Knockout of E2F1 Inhibits Adipose Stem Cell Proliferation and Differentiation in Fat Transplantation by Repressing Peroxisome Proliferator-Activated Receptor Gamma Expression.

Abstract Adipose-derived stem cells (ADSCs) possess pluripotent differentiation potential and self-replication ability, which is highly significant in the field of tissue engineering. Cell-assisted lipotransfer (CAL) with ADSCs benefits fat survival. In this study, we focus on the effect of transcription factor E2F1 during CAL. The wild-type (WT) ADSCs were mixed with WT adipocytes, and the E2F1–/– ADSCs were mixed with E2F1–/– adipocytes. Then 2 cell mixtures were inoculated on the back 2 sides of E2F1–/– mice, respectively denoted as the WT group (WT ADSCs + WT adipose cells) and E2F1–/– group (E2F1–/– ADSCs + E2F1–/– adipose cells). At week 4, the fat graft was heavier in the WT group, with less necrotic area, more survival of mature adipocytes, and more proliferating ADSCs, compared with the E2F1–/– group.
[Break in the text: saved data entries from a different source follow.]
Lemma returns_SpatialTimeBlock_forward (K : Kernels) (blk : SpatialTimeBlock) (x t : Handle)
    (x_dim t_dim : Z) (cs : ConvSpec) (B d h w d' h' w' : Z) :
  SpatialTimeBlock_is blk x_dim t_dim cs ->
  in_channels cs = x_dim -> rank cs = 3%nat ->
  is_float [B; x_dim; d; h; w] x -> is_float [B; t_dim; 1; 1; 1] t ->
  x_dim mod 8 = 0 -> B * x_dim / 8 * numel [d; h; w] <> 1 ->
  conv_out_dim cs d = Ok d' -> conv_out_dim cs h = Ok h' -> conv_out_dim cs w = Ok w' ->
  returns (SpatialTimeBlock_forward K blk x t) (is_float [B; out_channels cs; d'; h'; w']).
Proof.
  intros (Htc & Hg & Hc & Hcv) Hin Hr Hx Ht Hm Hn Hd Hh Hw.
  unfold SpatialTimeBlock_forward.
  eapply returns_bind; [exact (returns_embed_conv3 K _ t B t_dim x_dim Htc Ht)|].
  intros tc Htc'.
  eapply returns_bind.
  { eapply returns_add; [exact Hx | exact Htc' | apply (broadcast_shapes_embed B x_dim [d; h; w])]. }
  intros x1 Hx1.
  pose proof (returns_GroupNorm_forward K (st_bn blk) x1 B [d; h; w]) as Hgn.
  rewrite Hg, Hc in Hgn.
  eapply returns_bind; [exact (Hgn Hx1 Hn Hm)|].
  intros n Hn'.
  eapply returns_bind; [apply returns_SiLU_forward; exact Hn'|].
  intros s Hs.
  pose proof (returns_Conv_forward3 K (st_conv blk) s B d h w d' h' w') as Hcf.
  rewrite Hcv, Hin in Hcf. apply Hcf; assumption.
Qed.

Section Shapes.
Variables (K : Kernels) (time_dim input_dim d0 d1 d2 d3 : Z).
Hypothesis time_dim_pos : 0 < time_dim.
Hypothesis input_dim_pos : 0 < input_dim.
Hypothesis d0_pos : 0 < d0.
Hypothesis d1_pos : 0 < d1.
Hypothesis d2_pos : 0 < d2.
Hypothesis d3_pos : 0 < d3.
Hypothesis d0_groups : d0 mod 8 = 0.
Hypothesis d1_groups : d1 mod 8 = 0.
Hypothesis d2_groups : d2 mod 8 = 0.
Hypothesis d3_groups : d3 mod 8 = 0.

Lemma returns_SpatialTime3DNet_init_is :
  returns (SpatialTime3DNet_init K time_dim input_dim (d0, d1, d2, d3))
    (fun net => SpatialTime3DNet_is net time_dim input_dim (d0, d1, d2, d3)).
Proof.
  unfold SpatialTime3DNet_init, Conv3d.
  eapply returns_bind; [apply returns_Conv_init; cbn; lia|]. intros c0 H0.
  eapply returns_bind; [apply returns_SpatialTimeBlock_init_is; (lia || assumption)|]. intros b0 B0.
  eapply returns_bind; [apply returns_SpatialTimeBlock_init_is; (lia || assumption)|]. intros b1 B1.
  eapply returns_bind; [apply returns_SpatialTimeBlock_init_is; (lia || assumption)|]. intros b2 B2.
  eapply returns_bind; [apply returns_SpatialTimeBlock_init_is; (lia || assumption)|]. intros b3 B3.
  eapply returns_bind; [apply returns_SpatialTimeBlock_init_is; (lia || assumption)|]. intros b4 B4.
  eapply returns_bind; [apply returns_SpatialTimeBlock_init_is; (lia || assumption)|]. intros b5 B5.
  eapply returns_bind; [apply returns_SpatialTimeBlock_init_is; (lia || assumption)|]. intros b6 B6.
  eapply returns_bind; [apply returns_SpatialTimeBlock_init_is; (lia || assumption)|]. intros b7 B7.
  eapply returns_bind; [apply returns_SpatialTimeBlock_init_is; (lia || assumption)|]. intros b8 B8.
  eapply returns_bind; [apply returns_SpatialTimeBlock_init_is; (lia || assumption)|]. intros b9 B9.
  eapply returns_bind; [apply returns_SpatialUpTimeBlock_init_is; (lia || assumption)|]. intros u0 U0.
  eapply returns_bind; [apply returns_SpatialUpTimeBlock_init_is; (lia || assumption)|]. intros u1 U1.
  eapply returns_bind; [apply returns_SpatialUpTimeBlock_init_is; (lia || assumption)|]. intros u2 U2.
  apply returns_ret.
  exact (conj H0 (conj B0 (conj B1 (conj B2 (conj B3 (conj B4 (conj B5 (conj B6 (conj B7
        (conj B8 (conj B9 (conj U0 (conj U1 U2))))))))))))).
Qed.

Variables B d h w : Z.
Hypothesis B_pos : 0 < B.
Hypothesis d_pos : 0 < d.
Hypothesis h_pos : 0 < h.
Hypothesis w_pos : 0 < w.
Hypothesis coarsest_group : B * (d3 / 8) * (d * h * w) <> 1.

Lemma groups_ok (c s : Z) :
  0 < c -> c mod 8 = 0 -> 0 < s -> (B * (c / 8) * s <> 1) -> B * c / 8 * s <> 1.
Proof.
  intros Hc Hm Hs Hn.
  assert (E : c = 8 * (c / 8)) by (apply Z.div_exact; lia).
  rewrite E at 1. replace (B * (8 * (c / 8))) with (B * (c / 8) * 8) by lia.
  rewrite Z.div_mul by lia. exact Hn.
Qed.

Lemma groups_big (c s : Z) :
  0 < c -> c mod 8 = 0 -> 1 < s -> B * c / 8 * s <> 1.
Proof.
  intros Hc Hm Hs. apply groups_ok; try lia.
  assert (E : c = 8 * (c / 8)) by (apply Z.div_exact; lia).
  assert (0 < c / 8) by lia. nia.
Qed.

Ltac block_same x t e f g Hb :=
  apply (returns_SpatialTimeBlock_forward K _ x t _ _ _ B e f g _ _ _ Hb);
  try assumption; try reflexivity;
  [ first [ apply groups_big; try assumption; cbn; nia
          | apply groups_ok; try assumption; cbn; [nia|];
            replace (d * (h * (w * 1))) with (d * h * w) by lia; exact coarsest_group ]
  | apply conv_out_dim_same; cbn; (reflexivity || lia)
  | apply conv_out_dim_same; cbn; (reflexivity || lia)
  | apply conv_out_dim_same; cbn; (reflexivity || lia) ].

Lemma returns_SpatialTime3DNet_forward (net : SpatialTime3DNet) (x t : Handle) :
  SpatialTime3DNet_is net time_dim input_dim (d0, d1, d2, d3) ->
  is_float [B; input_dim; 8 * d; 8 * h; 8 * w] x -> is_float [B; time_dim] t ->
  returns (SpatialTime3DNet_forward K net x t) (is_float [B; d0; 8 * d; 8 * h; 8 * w]).
Proof.
  intros (H0 & B0 & B1 & B2 & B3 & B4 & B5 & B6 & B7 & B8 & B9 & U0 & U1 & U2) Hx Ht.
  unfold SpatialTime3DNet_forward.
  eapply returns_bind with (P := fun p => p = (B, time_dim)).
  { apply returns_lift with (a := (B, time_dim)); [|reflexivity].
    destruct Ht as [_ ->]. reflexivity. }
  intros ? ->.
  eapply returns_bind with (P := is_float [B; time_dim; 1; 1; 1]).
  { eapply returns_lift.
    - apply (view_embed t B time_dim 3); [apply Ht | lia | lia].
    - split; [apply Ht | reflexivity]. }
  intros t' Ht'.
  (* x = self.init_conv(x) *)
  eapply returns_bind with (P := is_float [B; d0; 8 * d; 8 * h; 8 * w]).
  { pose proof (returns_Conv_forward3 K (s3_init_conv net) x B (8 * d) (8 * h) (8 * w)
                  (8 * d) (8 * h) (8 * w)) as Hc.
    rewrite H0 in Hc. apply Hc; try assumption; try reflexivity;
      apply conv_out_dim_same; cbn; (reflexivity || lia). }
  intros x0 Hx0.
  (* conv0 *)
  eapply returns_bind with (P := is_float [B; d0; 8 * d; 8 * h; 8 * w]).
  { block_same x0 t' (8 * d) (8 * h) (8 * w) B0. }
  intros conv0 Hconv0.
  (* conv1, conv2_0, conv2_1 *)
  eapply returns_bind with (P := is_float [B; d1; 4 * d; 4 * h; 4 * w]).
  { apply (returns_SpatialTimeBlock_forward K _ conv0 t' _ _ _ B (8 * d) (8 * h) (8 * w) _ _ _ B1);
      try assumption; try reflexivity.
    - apply groups_big; try assumption. cbn. nia.
    - replace (8 * d) with (2 * (4 * d)) by lia. apply conv_out_dim_half; cbn; (reflexivity || lia).
    - replace (8 * h) with (2 * (4 * h)) by lia. apply conv_out_dim_half; cbn; (reflexivity || lia).
    - replace (8 * w) with (2 * (4 * w)) by lia. apply conv_out_dim_half; cbn; (reflexivity || lia). }
  intros y1 Hy1.
  eapply returns_bind with (P := is_float [B; d1; 4 * d; 4 * h; 4 * w]).
  { block_same y1 t' (4 * d) (4 * h) (4 * w) B2. }
  intros y2 Hy2.
  eapply returns_bind with (P := is_float [B; d1; 4 * d; 4 * h; 4 * w]).
  { block_same y2 t' (4 * d) (4 * h) (4 * w) B3. }
  intros conv2 Hconv2.
  (* conv3, conv4_0, conv4_1 *)
  eapply returns_bind with (P := is_float [B; d2; 2 * d; 2 * h; 2 * w]).
  { apply (returns_SpatialTimeBlock_forward K _ conv2 t' _ _ _ B (4 * d) (4 * h) (4 * w) _ _ _ B4);
      try assumption; try reflexivity.
    - apply groups_big; try assumption. cbn. nia.
    - replace (4 * d) with (2 * (2 * d)) by lia. apply conv_out_dim_half; cbn; (reflexivity || lia).
    - replace (4 * h) with (2 * (2 * h)) by lia. apply conv_out_dim_half; cbn; (reflexivity || lia).
    - replace (4 * w) with (2 * (2 * w)) by lia. apply conv_out_dim_half; cbn; (reflexivity || lia). }
  intros y3 Hy3.
  eapply returns_bind with (P := is_float [B; d2; 2 * d; 2 * h; 2 * w]).
  { block_same y3 t' (2 * d) (2 * h) (2 * w) B5. }
  intros y4 Hy4.
  eapply returns_bind with (P := is_float [B; d2; 2 * d; 2 * h; 2 * w]).
  { block_same y4 t' (2 * d) (2 * h) (2 * w) B6. }
  intros conv4 Hconv4.
  (* conv5, conv6_0, conv6_1 *)
  eapply returns_bind with (P := is_float [B; d3; d; h; w]).
  { apply (returns_SpatialTimeBlock_forward K _ conv4 t' _ _ _ B (2 * d) (2 * h) (2 * w) _ _ _ B7);
      try assumption; try reflexivity.
    - apply groups_big; try assumption. cbn. nia.
    - apply conv_out_dim_half; cbn; (reflexivity || lia).
    - apply conv_out_dim_half; cbn; (reflexivity || lia).
    - apply conv_out_dim_half; cbn; (reflexivity || lia). }
  intros y5 Hy5.
  eapply returns_bind with (P := is_float [B; d3; d; h; w]).
  { block_same y5 t' d h w B8. }
  intros y6 Hy6.
  eapply returns_bind with (P := is_float [B; d3; d; h; w]).
  { block_same y6 t' d h w B9. }
  intros y7 Hy7.
  (* x = conv4 + self.conv7(x, t) *)
  eapply returns_bind with (P := is_float [B; d2; 2 * d; 2 * h; 2 * w]).
  { apply (returns_SpatialTimeBlock_forward K _ y7 t' _ _ _ B d h w _ _ _ U0);
      try assumption; try reflexivity.
    - apply groups_ok; try assumption; cbn; [nia|].
      replace (d * (h * (w * 1))) with (d * h * w) by lia. exact coarsest_group.
    - apply conv_out_dim_double; reflexivity.
    - apply conv_out_dim_double; reflexivity.
    - apply conv_out_dim_double; reflexivity. }
  intros u0 Hu0.
  eapply returns_bind; [exact (returns_add _ _ _ _ _ Hconv4 Hu0 (broadcast_shapes_refl _))|].
  intros x4 Hx4.
  (* x = conv2 + self.conv8(x, t) *)
  eapply returns_bind with (P := is_float [B; d1; 4 * d; 4 * h; 4 * w]).
  { pose proof (returns_SpatialTimeBlock_forward K _ x4 t' _ _ _ B (2 * d) (2 * h) (2 * w)
                  (2 * (2 * d)) (2 * (2 * h)) (2 * (2 * w)) U1) as Hb.
    replace (4 * d) with (2 * (2 * d)) by lia. replace (4 * h) with (2 * (2 * h)) by lia.
    replace (4 * w) with (2 * (2 * w)) by lia.
    apply Hb; try assumption; try reflexivity; try (apply conv_out_dim_double; reflexivity).
    apply groups_big; try assumption. cbn. nia. }
  intros u1 Hu1.
  eapply returns_bind; [exact (returns_add _ _ _ _ _ Hconv2 Hu1 (broadcast_shapes_refl _))|].
  intros x2 Hx2.
  (* x = conv0 + self.conv9(x, t) *)
  eapply returns_bind with (P := is_float [B; d0; 8 * d; 8 * h; 8 * w]).
  { pose proof (returns_SpatialTimeBlock_forward K _ x2 t' _ _ _ B (4 * d) (4 * h) (4 * w)
                  (2 * (4 * d)) (2 * (4 * h)) (2 * (4 * w)) U2) as Hb.
    replace (8 * d) with (2 * (4 * d)) by lia. replace (8 * h) with (2 * (4 * h)) by lia.
    replace (8 * w) with (2 * (4 * w)) by lia.
    apply Hb; try assumption; try reflexivity; try (apply conv_out_dim_double; reflexivity).
    apply groups_big; try assumption. cbn. nia. }
  intros u2 Hu2.
  eapply returns_bind; [exact (returns_add _ _ _ _ _ Hconv0 Hu2 (broadcast_shapes_refl _))|].
  intros x0' Hx0'.
  apply returns_ret. exact Hx0'.
Qed.

End Shapes.

(** X5: [SpatialTime3DNet]: a volume [(B, input_dim, D, H, W)] whose extents
    are positive multiples of 8 is mapped to [(B, dims[0], D, H, W)]:
    the three down-samplings and the three up-samplings with their skip
    additions give back the input resolution. *)
Theorem SpatialTime3DNet_output_shape (K : Kernels) (time_dim input_dim d0 d1 d2 d3 B D H W : Z) :
  0 < time_dim -> 0 < input_dim ->
  0 < d0 -> 0 < d1 -> 0 < d2 -> 0 < d3 ->
  d0 mod 8 = 0 -> d1 mod 8 = 0 -> d2 mod 8 = 0 -> d3 mod 8 = 0 ->
  0 < B -> 0 < D -> 0 < H -> 0 < W ->
  D mod 8 = 0 -> H mod 8 = 0 -> W mod 8 = 0 ->
  B * (d3 / 8) * (D / 8 * (H / 8) * (W / 8)) <> 1 ->
  returns (SpatialTime3DNet_init K time_dim input_dim (d0, d1, d2, d3))
    (fun net => forall x t,
       is_float [B; input_dim; D; H; W] x -> is_float [B; time_dim] t ->
       returns (SpatialTime3DNet_forward K net x t) (is_float [B; d0; D; H; W])).
Proof.
  intros Ht Hi H0 H1 H2 H3 G0 G1 G2 G3 HB HD HH HW MD MH MW Hg.
  eapply returns_mono.
  { apply (returns_SpatialTime3DNet_init_is K time_dim input_dim d0 d1 d2 d3); assumption. }
  intros net Hnet x t Hx Ht'.
  assert (ED : D = 8 * (D / 8)) by (apply Z.div_exact; lia).
  assert (EH : H = 8 * (H / 8)) by (apply Z.div_exact; lia).
  assert (EW : W = 8 * (W / 8)) by (apply Z.div_exact; lia).
  assert (Hx' : is_float [B; input_dim; 8 * (D / 8); 8 * (H / 8); 8 * (W / 8)] x).
  { rewrite <- ED, <- EH, <- EW. exact Hx. }
  rewrite ED, EH, EW at 1.
  apply (returns_SpatialTime3DNet_forward K) with (time_dim := time_dim) (input_dim := input_dim)
    (d1 := d1) (d2 := d2) (d3 := d3); first [assumption | lia].
Qed.

Lemma SpatialTime3DNet_output_shape_witness :
  returns (SpatialTime3DNet_init shape_only 256 32 (64, 128, 256, 512))
    (fun net => forall x t,
       is_float [1; 32; 32; 32; 32] x -> is_float [1; 256] t ->
       returns (SpatialTime3DNet_forward shape_only net x t) (is_float [1; 64; 32; 32; 32])).
Proof.
  apply (SpatialTime3DNet_output_shape shape_only 256 32 64 128 256 512 1 32 32 32);
    first [lia | reflexivity | (vm_compute; discriminate)].
Defined.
More capillaries were transformed from ADSCs in the WT group than in the E2F1–/– group. The in vitro protein levels of peroxisome proliferator–activated receptor gamma (PPAR-γ) were higher in WT ADSCs than in E2F1–/– ADSCs. Therefore, these findings suggest that knockout of E2F1 could affect ADSCs to inhibit the survival of fat grafts by downregulating PPAR-γ expression.